Alison : Bien sûr. Je pense que quelque chose qui est peut-être un peu inhabituel à mon sujet est que, dans le cadre de mes recherches et de ma carrière personnelle, j’ai visité 30 pays dans le monde. Mais, je n’ai jamais visité l’Écosse, qui est le pays d’origine de mes ancêtres.
Emily : Comment en êtes-vous venue à vous impliquer dans le domaine de la prévention des blessures et de la sécurité routière?

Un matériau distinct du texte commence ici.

(* ===== verification/ModelReplacement.v ===== *)
(** * Random model replacement

    [replacement_rule.py] and [replacement_config.py] (the rules and their
    validation), [replacement_state.py] (the state of one session),
    [model_replacement_service.py] (the sessions, kept in an [OrderedDict] used
    as an LRU), and the two places that drive the service: the replacement
    block of [RequestProcessor.process_request] and the [finally] block of
    [BackendExecutor].

    A session state is an object shared by the dictionary and the local variable
    of a method; [od_modify] updates it through the dictionary, and leaves the
    dictionary alone when the state was evicted meanwhile (the method then works
    on an orphan).  The random draw, the registered backends ([None]: the
    registry raised) and the iteration order of a Python [set] are arguments. *)

From Stdlib Require Import Ascii.
From S2P Require Import Prelude PyStr PyDict.
From stdpp Require Import options.

(** ** Rules and configuration *)

Record ReplacementRule := {
  from_pattern : str;
  to_backend : str;
  to_model : str;
}.

#[global] Instance ReplacementRule_eq_dec : EqDecision ReplacementRule.
Proof. solve_decision. Defined.

Definition rule_matches (rule : ReplacementRule) (backend model : str) : bool :=
  if decide (from_pattern rule = "*") then true
  else if str_contains ":" (from_pattern rule)
  then bool_decide (backend +:+ ":" +:+ model = from_pattern rule)
  else str_contains (from_pattern rule) model.
(** The memory of the tracker is bounded by its configuration.  However
    much is streamed into it, and whatever it reports on the way, it holds at
    most [max_history] characters of content and fewer waiting characters than
    the longest scan delay; its length counter is exact. *)
Theorem tracker_memory_bounded (min_len max_len min_rep max_hist : nat) (cs : list text) :
  1 ≤ min_len → 1 ≤ min_rep →
  let t := foldl (λ t c, (add_content c t).2)
             (tracker_init min_len max_len min_rep max_hist) cs in
  length (content t) ≤ max_hist ∧
  pending t ≤ Nat.max (min_len * min_rep) (Nat.max (min_len * 2) (max_hist / 2)) ∧
  _content_total_len t = length (content t) + pending t.
Proof.
  intros Hm Hr t. set (t0 := tracker_init _ _ _ _) in t.
  assert (∃ s, streamed t0 t s) as [s ((_ & Htot & _ & Hmax) & Hc & Hp & _)].
  { subst t. assert (∃ s, streamed t0 t0 s) as Hst by (eexists; by apply streamed_init).
    revert Hst. generalize t0 at 2 4. induction cs as [|c cs IH]; intros t Hst; [done|].
    apply IH. destruct Hst as [s Hst].
    destruct (add_content_streamed _ _ _ c Hst) as (r & t' & Ha & Hst' & _).
    rewrite Ha. eauto. }
  rewrite Htot /held length_app. rewrite (same_config_delay _ _ Hc) in Hp.
  destruct Hc as (_ & _ & _ & Hh & _). rewrite Hh in Hmax.
  split; [done|]. split; [|done]. change (pending t ≤ max_delay t0). lia.
Qed.

Lemma tracker_memory_bounded_witness :
  length (content (foldl (λ t c, (add_content c t).2) (tracker_init 3 5 3 20)
    [lit "abcdabcdabcdabcd"; lit "abcdabcdabcdabcdab"])) ≤ 20.
Proof. apply (tracker_memory_bounded 3 5 3 20); lia. Defined.
Lemma analyze_fuel k g d : enough g d → analyze_loop (k + g) d = analyze_loop g d.
Proof.
  revert d. induction g as [|g IH]; intros d Hg.
  { unfold enough in Hg. rewrite !analyze_loop_done //; lia. }
  destruct (decide (last_content_index d + csize d ≤ length (hist d))) as [Hn|Hn].
  - destruct (detect_frame (window (hist d) (csize d) (last_content_index d))
      (hash (window (hist d) (csize d) (last_content_index d))) d) as (r & st & Hd).
    rewrite -plus_n_Sm !(analyze_loop_more _ _ st r) //.
    destruct r as [[]|]; [done| |done]. apply IH. unfold enough in *. simpl. lia.
  - rewrite !analyze_loop_done //; lia.
Qed.

(** Analysing a text and then what is appended is analysing the whole. *)
Lemma analyze_extend fuel g d s r d1 :
  stats_ok d → enough fuel d → analyze_loop fuel d = (r, d1) → enough g (extend s d1) →
  analyze_loop (fuel + g) (extend s d)
  = match r with Ok false => analyze_loop g (extend s d1) | _ => (r, extend s d1) end.
Proof.
  revert d. induction fuel as [|fuel IH]; intros d Hst Hf Ha Hg.
  { injection Ha as <- <-. done. }
  destruct (decide (last_content_index d + csize d ≤ length (hist d))) as [Hn|Hn]; cycle 1.
  { rewrite analyze_loop_done in Ha; [lia|]. injection Ha as <- <-. by apply analyze_fuel. }
  set (w := window (hist d) (csize d) (last_content_index d)).
  destruct (detect_step (hash w) d Hst Hn) as (r1 & st & Hd & Hst' & _).
  rewrite (analyze_loop_more _ _ st r1) // in Ha.
  assert (window (hist (extend s d)) (csize (extend s d)) (last_content_index (extend s d)) = w)
    as Hw by (simpl; by rewrite window_app_l).
  rewrite (analyze_loop_more _ (extend s d) st r1); [simpl; rewrite length_app; lia|
    by rewrite Hw detect_extend // Hd|].
  destruct r1 as [[]|]; [by injection Ha as <- <-| |by injection Ha as <- <-].
  apply IH in Ha; [done|done| |done]. unfold enough in *. simpl. lia.
Qed.

(** ** A stream and its text *)

(** The analysis of a text that is given at once. *)
Definition analyze_text (d : TokenWindowLoopDetector) (s : text)
    : res py_error bool * TokenWindowLoopDetector :=
  analyze_loop (S (length s)) (set_tracking d s ∅ 0).

Lemma stats_ok_start d s : stats_ok (set_tracking d s ∅ 0).
Proof. intros hv l. simpl. by rewrite lookup_empty. Qed.

Lemma enough_start d s : enough (S (length s)) (set_tracking d s ∅ 0).
Proof. unfold enough. simpl. lia. Qed.

Lemma analyze_text_frame d s :
  ∃ st n, (analyze_text d s).2 = set_tracking d s st n.
Proof.
  destruct (analyze_loop_spec (S (length s)) (set_tracking d s ∅ 0)) as (r & st & n & Ha & _);
    [apply stats_ok_start|apply enough_start|]. unfold analyze_text. rewrite Ha. eauto.
Qed.

Lemma analyze_text_app d s c :
  let '(r, d1) := analyze_text d s in
  analyze_text d (s ++ c)
  = match r with
    | Ok false => analyze_loop (S (length (s ++ c)) - last_content_index d1) (extend c d1)
    | _ => (r, extend c d1)
    end.
Proof.
  destruct (analyze_text d s) as [r d1] eqn:Ha. unfold analyze_text in *.
  destruct (analyze_text_frame d s) as (st & n & Hf). unfold analyze_text in Hf.
  rewrite Ha in Hf. simpl in Hf. subst d1.
  set (g := S (length (s ++ c)) - n). set (g' := S (length (s ++ c))).
  assert (enough g (extend c (set_tracking d s st n))) as Hg by (unfold enough; simpl; lia).
  assert (enough g' (extend c (set_tracking d s st n))) as Hg' by (unfold enough; simpl; lia).
  pose proof (analyze_extend _ g' _ c _ _ (stats_ok_start d s) (enough_start d s) Ha Hg') as He.
  rewrite (analyze_fuel (S (length s)) g') in He; [apply enough_start|].
  change (extend c (set_tracking d s ∅ 0)) with (set_tracking d (s ++ c) ∅ 0) in He.
  rewrite He. destruct r as [[]|]; [done| |done].
  etrans; [|exact (analyze_fuel (g' - g) g _ Hg)]. by replace (g' - g + g) with g' by lia.
Qed.

(** ** Periodic text *)

(** The positions of the first window among the first [i], once the window was
    recorded. *)
Definition first_window_positions (s : text) (cs i : nat) : list nat :=
  filter (λ q, window s cs q = window s cs 0) (seq 0 i).

(** On a periodic text, the multiples of the period are among them. *)
Lemma multiples_count s cs L k :
  periodic L s → 1 ≤ L → k * L + cs ≤ length s →
  S k ≤ length (first_window_positions s cs (S (k * L))).
Proof.
  intros Hs HL. induction k as [|k IH]; intros Hk.
  - unfold first_window_positions. rewrite /= filter_cons. case_decide; [simpl; lia|done].
  - unfold first_window_positions in *.
    replace (S (S k * L)) with (S (k * L) + L) by lia. rewrite seq_app filter_app length_app.
    specialize (IH ltac:(lia)).
    assert (S k * L ∈ filter (λ q, window s cs q = window s cs 0) (seq (0 + S (k * L)) L)) as Hin.
    { apply list_elem_of_filter. split; [|apply elem_of_seq; lia].
      by apply periodic_windows. }
    destruct (filter _ (seq (0 + _) _)) as [|x l]; [by apply not_elem_of_nil in Hin|]. cbn [length]. lia.
Qed.

Lemma first_window_positions_S s cs i :
  first_window_positions s cs (S i)
  = first_window_positions s cs i
    ++ (if decide (window s cs i = window s cs 0) then [i] else []).
Proof. unfold first_window_positions. by rewrite seq_S filter_app. Qed.

Lemma first_window_positions_head s cs i :
  1 ≤ i → ∃ l, first_window_positions s cs i = 0 :: l.
Proof.
  intros Hi. unfold first_window_positions. destruct i as [|i]; [lia|].
  cbn [seq]. rewrite filter_cons. case_decide; [eauto|done].
Qed.

(** What is recorded for the first window after the positions below [i]. *)
Definition first_bucket (d : TokenWindowLoopDetector) (i : nat) : Prop :=
  content_stats d !! hash (window (hist d) (csize d) 0)
  = if i =? 0 then None else Some (first_window_positions (hist d) (csize d) i).

(** A turn leaves the bucket of another window alone, even under the same
    hash. *)
Lemma detect_other w hv d h0 :
  (hv = h0 → ∃ l, content_stats d !! h0 = Some l ∧
     window (hist d) (csize d) (default 0 (head l)) ≠ w) →
  ∃ r st, _is_loop_detected_for_chunk w hv d
    = (r, set_tracking d (hist d) st (last_content_index d)) ∧
    st !! h0 = content_stats d !! h0.
Proof.
  intros Hne. destruct (decide (hv = h0)) as [->|Hh].
  - destruct (Hne eq_refl) as (l & Hl & Hw). exists (Ok false), (content_stats d).
    split; [|done]. unfold _is_loop_detected_for_chunk, _is_actual_content_match.
    destruct (_ <? _); [by rewrite set_tracking_id|]. rewrite Hl bool_decide_false //=.
    by rewrite set_tracking_id.
  - unfold _is_loop_detected_for_chunk.
    destruct (_ <? _); [exists (Ok false), (content_stats d); by rewrite set_tracking_id|].
    destruct (content_stats d !! hv).
    + destruct (negb _); [exists (Ok false), (content_stats d); by rewrite set_tracking_id|].
      cbv zeta. destruct (_ <? _); [|destruct (_ =? _)];
        (eexists _, _; split; [done|]; by rewrite lookup_insert_ne).
    + eexists _, _. split; [done|]. by rewrite lookup_insert_ne.
Qed.

(** A turn on the first window extends its bucket. *)
Lemma detect_first d l (i := last_content_index d) (w := window (hist d) (csize d) 0) :
  rich w → content_stats d !! hash w = Some (0 :: l) → threshold_of d ≠ 1 →
  ∃ r, _is_loop_detected_for_chunk w (hash w) d
    = (r, set_tracking d (hist d) (<[hash w := (0 :: l) ++ [i]]> (content_stats d)) i) ∧
    (threshold_of d ≤ length ((0 :: l) ++ [i]) →
     2 * i ≤ 3 * csize d * (threshold_of d - 1) → r = Ok true).
Proof.
  intros Hrich Hb Ht. unfold _is_loop_detected_for_chunk.
  rewrite letter_filter bool_decide_true //. cbn [negb]. rewrite Hb.
  unfold _is_actual_content_match. cbn [head default from_option].
  rewrite bool_decide_true //. cbn [negb]. cbv zeta.
  change (threshold_of (set_tracking d _ _ _)) with (threshold_of d).
  change (csize (set_tracking d _ _ _)) with (csize d). fold i.
  destruct (Nat.ltb_spec (length ((0 :: l) ++ [i])) (threshold_of d));
    [eexists; split; [done|]; lia|].
  destruct (Nat.eqb_spec (threshold_of d) 1); [done|]. eexists. split; [done|].
  intros _ Hi. f_equal. apply Nat.leb_le. rewrite last_suffix_snoc; [apply threshold_pos|].
  change (default 0 (Some i)) with i. lia.
Qed.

Alison : C’est une histoire un peu longue. En fait, j’ai commencé ma carrière dans l’administration de la santé et je travaillais comme directrice à l’Hôpital de Montréal pour enfants. À l’époque, le Dr Barry Pless, qui est le plus grand chercheur canadien sur les blessures et pionnier de la recherche sur les blessures au Canada et dans le monde entier, venait de lancer le Système canadien hospitalier d’information et de recherche en prévention des traumatismes (SCHIRPT) dans les hôpitaux pour enfants du Canada, y compris l’Hôpital de Montréal pour enfants. J’étais directrice et notre personnel était chargé de remettre le formulaire aux parents et de leur donner des instructions sur la manière de le remplir. À cette époque, au début des années 1990, les blessures étaient considérées comme un simple accident. Lorsqu’un enfant se faisait frapper par une voiture, « Oh! c’est un accident! ». Lorsqu’un autobus scolaire frappait un enfant en se rendant à l’école, « Oh! c’est un accident! ». Mais en regardant les formulaires du SCHIRPT et en voyant tous les enfants qui venaient aux urgences, j’ai réalisé que les blessures étaient en fait un énorme problème de santé infantile et que les enfants se blessaient dans des circonstances dans lesquelles ils ne devraient pas se blesser, comme se faire renverser par des voitures lorsqu’ils traversent la rue. Ma carrière a donc changé. J’ai décidé de faire une maîtrise en épidémiologie et biostatistique à l’Université McGill sous la supervision du Dr Berry Pless, et la recherche menée faisait partie d’une étude internationale portant sur les blessures des enfants piétons et l’exposition des enfants aux véhicules. Nous avons donc compté le nombre de véhicules et le nombre de rues que les enfants traversaient pour se rendre à l’école et en revenir, et nous avons établi un lien avec le taux de blessures subies par les enfants piétons. C’est ainsi que j’ai fait mes premiers pas dans ce domaine. J’ai toujours été passionnée par l’idée que les enfants devraient pouvoir se rendre à l’école ou au parc à pied ou à vélo en toute sécurité, afin de pouvoir profiter pleinement de leur environnement. C’est une façon de favoriser le développement sain des enfants et le transport durable.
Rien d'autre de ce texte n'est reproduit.